Lead Toxicity and Phosphate Deficiency in Chlamydomonas

Abstract

The addition of lead salts to phosphate-containing C. reinhardtii media caused precipitation of Pb3(PO4)2, effectively removing phosphate from solution. The effect of Pb2+ on growth of Chlamydomonas in liquid cultures depended strictly on the ratio of the equivalents of Pb2+ to phosphate present. When the amount of Pb2+ approached equivalency with phosphate, cell growth was initially slow as cells adhered to the surface of the precipitated Pb3(PO4)2. Later, cells grew at a normal rate, spread throughout the solution, and reached the same densities obtained in the absence of Pb2+. Cells did not survive when the amount of Pb2+ in the culture exceeded the equivalents of phosphate.

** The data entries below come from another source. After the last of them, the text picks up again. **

Definition pvscan (state : list Element) (sequences : list Element) : Element :=
  node "PVScan" [("date", "3/9/2022 2:03:27 PM"); ("version", "5.5.64.500")]
    (node "PVStateShard" [] state :: sequences).

(** One plane: no frame carries a Z entry. *)
Definition doc_single_plane : Element :=
  pvscan (shard ["0.02"] "512")
    [sequence "1" [frame "1" "0" "1" []; frame "1" "0.02" "1" []; frame "1" "0.04" "1" []]].

(** The same acquisition at 1024 pixels per line. *)
Definition doc_single_plane_1024 : Element :=
  pvscan (shard ["0.02"] "1024")
    [sequence "1" [frame "1" "0" "1" []; frame "1" "0.02" "1" []; frame "1" "0.04" "1" []]].

(** Two [framePeriod] entries in the state block. *)
Definition doc_two_frame_periods : Element :=
  pvscan (shard ["0.02"; "0.05"] "512")
    [sequence "1" [frame "1" "0" "1" []; frame "1" "0.02" "1" []]].

(** No [framePeriod] entry at all. *)
Definition doc_no_frame_period : Element :=
  pvscan (shard [] "512") [sequence "1" [frame "1" "0" "1" []]].

(** Twelve frames whose channels alternate 1, 2, six times over. *)
Definition doc_alternating_channels : Element :=
  pvscan (shard ["0.02"] "512")
    [sequence "1" (mjoin (replicate 6 [frame "1" "0" "1" []; frame "1" "0" "2" []]))].

(** Three planes, one Z controller. *)
Definition doc_one_controller : Element :=
  pvscan (shard ["0.02"] "512")
    [sequence "1" [frame "1" "0" "1" [z_position [("0", "10")]];
                   frame "2" "0.02" "1" [z_position [("0", "20")]];
                   frame "3" "0.04" "1" [z_position [("0", "30")]]];
     sequence "2" [frame "1" "0.06" "1" [z_position [("0", "10")]];
                   frame "2" "0.08" "1" [z_position [("0", "20")]];
                   frame "3" "0.10" "1" [z_position [("0", "30")]]]].

(** Three planes, one Z controller, but four frames carry a Z entry for
    three distinct frame indices. *)
Definition doc_depth_mismatch : Element :=
  pvscan (shard ["0.02"] "512")
    [sequence "1" [frame "1" "0" "1" [z_position [("0", "10")]];
                   frame "2" "0.02" "1" [z_position [("0", "20")]];
                   frame "3" "0.04" "1" [z_position [("0", "30")]];
                   frame "3" "0.06" "1" [z_position [("0", "30")]]]].
(** C8 (as amended): for an administrator's text at the first step of the
    add-work-group flow, with [link] the stripped text:
    - if [link] matches none of the three patterns, the input is rejected
      and the session, the role sets and the stored data are unchanged;
    - if it matches the link pattern with sub-topic, the handler stores the
      negative group id [int("-100" + digits)] and the sub-topic id and
      moves to the name step;
    - if it matches only the link pattern without sub-topic, it stores the
      negative group id and no sub-topic;
    - if it matches only the bare-number pattern, [int(link)] is defined
      and, when it is not zero, is stored as the group id (negative only if
      the text carries a minus sign) with no sub-topic. *)
Theorem group_link_step (from_user : Z) (t : string) (c : Ctx W) :
  is_admin ADMIN_ID (roles c) from_user = true ->
  let link := strip t in
  let run := process_group_link ADMIN_ID from_user (Some t) c in
  (match_channel_topic link = None ->
   match_channel_no_topic link = None ->
   match_numeric_id link = false ->
   run = (Ok tt, c, [Answer (Error BadLink)]))
  /\ (forall g1 g2, match_channel_topic link = Some (g1, g2) ->
      exists group_id topic_id,
        py_int ("-100" +:+ g1) = Some group_id /\ py_int g2 = Some topic_id
        /\ (group_id < 0) /\ (0 <= topic_id)
        /\ run = group_link_accepted c group_id (VInt topic_id))
  /\ (forall g1, match_channel_topic link = None ->
      match_channel_no_topic link = Some g1 ->
      exists group_id,
        py_int ("-100" +:+ g1) = Some group_id /\ (group_id < 0)
        /\ run = group_link_accepted c group_id VNone)
  /\ (match_channel_topic link = None ->
      match_channel_no_topic link = None ->
      match_numeric_id link = true ->
      exists group_id,
        py_int link = Some group_id
        /\ (group_id <> 0 -> run = group_link_accepted c group_id VNone)).
Proof.
  intros Hadm link run. subst run link.
  unfold_handlers; run_handler. rewrite Hadm. cbn [negb].
  repeat split.
  - intros -> -> ->. reflexivity.
  - intros g1 g2 Hm. rewrite Hm.
    destruct (match_channel_topic_digits _ _ _ Hm) as (H1 & H2 & Hne).
    destruct (py_int_channel g1 H1) as (gid & Hgid & Hneg).
    destruct (py_int_digits g2 H2 Hne) as (tid & Htid & Hpos).
    exists gid, tid. rewrite Hgid, Htid.
    repeat split; [lia|lia|].
    assert ((gid =? 0) = false) as -> by lia. reflexivity.
  - intros g1 -> Hm. rewrite Hm.
    pose proof (match_channel_no_topic_digits _ _ Hm) as H1.
    destruct (py_int_channel g1 H1) as (gid & Hgid & Hneg).
    exists gid. rewrite Hgid. repeat split; [lia|].
    assert ((gid =? 0) = false) as -> by lia. reflexivity.
  - intros -> -> Hm. rewrite Hm.
    destruct (match_numeric_id_int _ Hm) as (gid & Hgid).
    exists gid. rewrite Hgid. split; [done|]. intros Hnz.
    assert ((gid =? 0) = false) as -> by lia. reflexivity.
Qed.
(** * Bitget multi-account trader: a shallow embedding of [src/main.py]

  The development follows the Python source.  Python [float]s are IEEE-754
  binary64 values and are modelled by Rocq's primitive [float]s (the same
  format, with the kernel's operations); text is modelled by ASCII
  [string]s; the exchange library [pybitget.Client], the clock and the
  console are the environment, threaded through an explicit state.
  Console output ([rprint], the progress bar) only displays values and is
  left out, except for the batch summary. *)

From Stdlib Require Import ZArith Lia Bool List String Ascii Floats.
Import ListNotations.

Set Warnings "-inexact-float".
Local Open Scope string_scope.
Local Open Scope Z_scope.

(* ================================================================== *)
(** ** Python strings *)
(* ================================================================== *)

Module PyStr.

(** [str.strip()] with no argument removes white space; on ASCII text
    these are the characters 9-13, 28-31 and 32. *)
Definition is_space (c : ascii) : bool :=
  let n := nat_of_ascii c in
  ((9 <=? n) && (n <=? 13) || (28 <=? n) && (n <=? 32))%nat.

Definition is_digit (c : ascii) : bool :=
  let n := nat_of_ascii c in ((48 <=? n) && (n <=? 57))%nat.

Fixpoint lstrip (s : string) : string :=
  match s with
  | EmptyString => EmptyString
  | String c s' => if is_space c then lstrip s' else s
  end.

(** Removal of the longest suffix whose characters satisfy [p]. *)
Fixpoint rstrip_by (p : ascii -> bool) (s : string) : string :=
  match s with
  | EmptyString => EmptyString
  | String c s' =>
      match rstrip_by p s' with
      | EmptyString => if p c then EmptyString else String c EmptyString
      | t => String c t
      end
  end.

Definition strip (s : string) : string := rstrip_by is_space (lstrip s).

Elemental analysis showed that in the presence of equivalent Pb2+ and phosphate, considerable Pb2+ remained in solution. The concentration of dissolved Pb2+ did not vary significantly when the amount of Pb2+ added to the culture was increased slightly, from an amount which permitted growth to an amount which completely prevented growth. The concentration of phosphate was decreased to an undetectable level when the amount of Pb2+ approached equivalency with phosphate. In the presence of the chelating agent nitrilotriacetic acid, higher concentrations of Pb2+ remained in phosphate-containing media. The chelated Pb2+ did not retard the growth of Chlamydomonas. It appears that Pb2+ is not toxic to Chlamydomonas, but kills cells by depriving them of phosphate.